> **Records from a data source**
(** *** [with_git_ref], section by section *)
Definition service_collectors : list collector :=
  [single IntGauge "firewall_up"
     "Indicates whether the eBPF firewall daemon is actively running (1) or stopped (0)";
   vector IntGaugeVec "firewall_build_info"
     "Firewall version, git reference, and build environment metadata"
     [lit "version"; lit "git_ref"; lit "aya_version"]].
Definition packet_collectors : list collector :=
  [vector IntCounterVec "firewall_packets_total"
     "Total number of ingress network packets processed by XDP hook"
     [lit "action"];
   vector IntCounterVec "firewall_packets_blocked_total"
     "Total number of blocked ingress packets by protocol and match type"
     [lit "protocol"; lit "match_type"];
   single IntCounter "firewall_packets_accepted_total"
     "Total number of ingress packets accepted through by XDP";
   vector IntCounterVec "firewall_bytes_total"
     "Total ingress network bytes processed by XDP hook"
     [lit "action"]].
Definition rule_collectors : list collector :=
  [vector IntGaugeVec "firewall_rules_active"
     "Number of active blocking rules loaded in eBPF kernel maps"
     [lit "map_type"];
   single IntGauge "firewall_rules_total"
     "Total number of active reputation blocklist rules across all maps"].
Definition map_entry_collectors : list collector :=
  [vector IntGaugeVec "firewall_map_entries"
     "Number of active elements currently loaded in eBPF maps by map, IP version, and entry type"
     [lit "map"; lit "ip_version"; lit "entry_type"]].
Definition diagnostic_collectors : list collector :=
  [single IntCounter "firewall_ringbuf_events_total"
     "Total security audit events consumed from eBPF Ring Buffer";
   vector IntCounterVec "firewall_errors_total"
     "Total count of operational errors encountered by the firewall daemon"
     [lit "error_type"]].
Definition latency_collectors : list collector :=
  [histogram "firewall_rule_sync_duration_seconds"
     "Duration of eBPF map synchronization operations in seconds"
     [f64_lit 1 4; f64_lit 5 4; f64_lit 1 3; f64_lit 5 3; f64_lit 1 2; f64_lit 5 2; f64_lit 1 1; f64_lit 5 1; f64_lit 1 0]].
Definition top_collectors : list collector :=
  [vector IntCounterVec "firewall_blocked_ip_packets"
     "Total blocked packets per IP address and protocol for the Top 100 blocked IPs"
     [lit "ip"; lit "protocol"];
   vector IntCounterVec "firewall_blocked_ip_bytes"
     "Total blocked traffic volume in bytes per IP address and protocol for the Top 100 blocked IPs"
     [lit "ip"; lit "protocol"];
   vector IntCounterVec "firewall_blocked_ip_total_packets"
     "Total blocked packets per IP address across all protocols for the Top 100 blocked IPs"
     [lit "ip"];
   vector IntCounterVec "firewall_blocked_ip_total_bytes"
     "Total blocked traffic volume in bytes per IP address across all protocols for the Top 100 blocked IPs"
     [lit "ip"];
   single IntGauge "firewall_top_blocked_ips_count"
     "Current number of high-risk IP addresses present in the Top 100 blocked list"].
(** *** [FireholMetrics::new], section by section *)
Definition git_collectors : list collector :=
  [single IntCounter "firewall_firehol_git_clones_total"
     "Total number of fresh shallow clone operations of the FireHOL repository";
   single IntCounter "firewall_firehol_git_fetches_total"
     "Total number of shallow fetch operations of the FireHOL repository";
   single IntCounter "firewall_firehol_git_up_to_date_total"
     "Total number of synchronizations where the repository was already up-to-date";
   single IntCounter "firewall_firehol_git_errors_total"
     "Total number of Git synchronization errors (network, filesystem, corruption)";
   histogram "firewall_firehol_git_clone_duration_seconds"
     "Duration in seconds of Git clone operations"
     [f64_lit 5 1; f64_lit 1 0; f64_lit 25 1; f64_lit 5 0; f64_lit 10 0; f64_lit 30 0; f64_lit 60 0];
   histogram "firewall_firehol_git_fetch_duration_seconds"
     "Duration in seconds of Git fetch operations"
     [f64_lit 1 1; f64_lit 25 2; f64_lit 5 1; f64_lit 1 0; f64_lit 25 1; f64_lit 5 0; f64_lit 10 0];
   histogram "firewall_firehol_git_sync_duration_seconds"
     "Total duration in seconds of FireHOL repository synchronization"
     [f64_lit 5 2; f64_lit 1 1; f64_lit 5 1; f64_lit 1 0; f64_lit 25 1; f64_lit 5 0; f64_lit 15 0; f64_lit 30 0];
   single IntGauge "firewall_firehol_git_last_sync_timestamp"
     "Unix timestamp of the last successful FireHOL synchronization";
   single IntGauge "firewall_firehol_git_last_commit_timestamp"
     "Unix timestamp of the latest synchronized Git commit"].
Definition import_collectors : list collector :=
  [histogram "firewall_firehol_parse_duration_seconds"
     "Total duration in seconds of parallel parsing of FireHOL blocklists"
     [f64_lit 1 2; f64_lit 5 2; f64_lit 1 1; f64_lit 25 2; f64_lit 5 1; f64_lit 1 0; f64_lit 25 1; f64_lit 5 0; f64_lit 10 0];
   vector GaugeVec "firewall_firehol_import_stage_seconds"
     "Last import stage seconds; read/parse/queue_wait are summed worker times, stages overlap"
     [lit "stage"];
   vector GaugeVec "firewall_firehol_import_throughput_bytes_per_second"
     "Last import throughput; parsing uses total wall time, rocksdb uses logical batch bytes / write time"
     [lit "kind"];
   single Gauge "firewall_firehol_import_entries_per_second"
     "Entries / total import wall time";
   single IntGauge "firewall_firehol_import_written_bytes"
     "Logical RocksDB batch bytes in last import, not physical disk bytes";
   single IntGauge "firewall_firehol_import_files"
     "Files processed in last successful import";
   histogram "firewall_firehol_map_load_duration_seconds"
     "Total duration in seconds of populating eBPF HashMaps and LPM Tries with FireHOL entries"
     [f64_lit 5 3; f64_lit 1 2; f64_lit 25 3; f64_lit 5 2; f64_lit 1 1; f64_lit 25 2; f64_lit 5 1; f64_lit 1 0; f64_lit 25 1; f64_lit 5 0];
   single IntGauge "firewall_firehol_blocklists_total"
     "Total number of unique FireHOL blocklists loaded";
   single IntGauge "firewall_firehol_total_entries"
     "Total number of active FireHOL IP and CIDR entries loaded into the firewall";
   single IntGauge "firewall_firehol_ipv4_total"
     "Total number of active IPv4 FireHOL entries (exact + CIDR)";
   single IntGauge "firewall_firehol_ipv6_total"
     "Total number of active IPv6 FireHOL entries (exact + CIDR)";
   single IntGauge "firewall_firehol_exact_total"
     "Total number of exact single-host IP entries loaded";
   single IntGauge "firewall_firehol_cidr_total"
     "Total number of CIDR subnet entries loaded";
   single IntGauge "firewall_firehol_hashmap_entries"
     "Total number of entries inserted into eBPF exact match HashMaps";
   single IntGauge "firewall_firehol_lpm_entries"
     "Total number of entries inserted into eBPF LPM Tries";
   single IntCounter "firewall_firehol_invalid_entries_total"
     "Total number of invalid IP or CIDR entries encountered";
   single IntGauge "firewall_firehol_last_compile_timestamp"
     "Unix timestamp of the last successful FireHOL rule compile and preparation";
   single IntGauge "firewall_firehol_loaded_bytes_total"
     "Total size in bytes of all processed FireHOL blocklist files"].
Definition category_collectors : list collector :=
  [vector IntGaugeVec "firewall_firehol_entries"
     "Number of active FireHOL entries partitioned by category, ip_version, and entry_type"
     [lit "category"; lit "ip_version"; lit "entry_type"];
   vector IntGaugeVec "firewall_firehol_blocklist_entries"
     "Number of active FireHOL entries partitioned by blocklist name"
     [lit "blocklist"];
   vector IntCounterVec "firewall_firehol_blocked_packets_total"
     "Total packets dropped by FireHOL rules partitioned by threat category and protocol"
     [lit "category"; lit "protocol"];
   vector IntCounterVec "firewall_firehol_blocked_bytes_total"
     "Total wire bytes dropped by FireHOL rules partitioned by threat category"
     [lit "category"]].
Definition cron_collectors : list collector :=
  [single IntCounter "firewall_firehol_cron_executions_total"
     "Total number of FireHOL cron scheduler job executions";
   single IntCounter "firewall_firehol_cron_success_total"
     "Total number of successful FireHOL updates triggered by cron";
   single IntCounter "firewall_firehol_cron_no_change_total"
     "Total number of FireHOL cron executions with no upstream changes";
   single IntCounter "firewall_firehol_cron_failures_total"
     "Total number of FireHOL cron synchronization failures";
   single IntGauge "firewall_firehol_cron_last_error"
     "Indicates whether the last FireHOL cron execution failed (1) or succeeded (0)";
   single IntCounter "firewall_firehol_cron_skipped_total"
     "Total number of FireHOL cron runs skipped because another sync was running";
   single Gauge "firewall_firehol_cron_last_duration_seconds"
     "Duration in seconds of the last FireHOL synchronization";
   single IntGauge "firewall_firehol_cron_last_success_timestamp_seconds"
     "Unix timestamp of the last successful FireHOL synchronization";
   single IntGauge "firewall_firehol_cron_last_run_timestamp_seconds"
     "Unix timestamp of the last FireHOL cron job launch"].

> **WORK REQUEST**
Beginning at the first line of the records, retype exactly every line up to and including the one with "of active blocking".

> **SOLUTION TO THIS EXERCISE**
(** *** [with_git_ref], section by section *)
Definition service_collectors : list collector :=
  [single IntGauge "firewall_up"
     "Indicates whether the eBPF firewall daemon is actively running (1) or stopped (0)";
   vector IntGaugeVec "firewall_build_info"
     "Firewall version, git reference, and build environment metadata"
     [lit "version"; lit "git_ref"; lit "aya_version"]].
Definition packet_collectors : list collector :=
  [vector IntCounterVec "firewall_packets_total"
     "Total number of ingress network packets processed by XDP hook"
     [lit "action"];
   vector IntCounterVec "firewall_packets_blocked_total"
     "Total number of blocked ingress packets by protocol and match type"
     [lit "protocol"; lit "match_type"];
   single IntCounter "firewall_packets_accepted_total"
     "Total number of ingress packets accepted through by XDP";
   vector IntCounterVec "firewall_bytes_total"
     "Total ingress network bytes processed by XDP hook"
     [lit "action"]].
Definition rule_collectors : list collector :=
  [vector IntGaugeVec "firewall_rules_active"
     "Number of active blocking rules loaded in eBPF kernel maps"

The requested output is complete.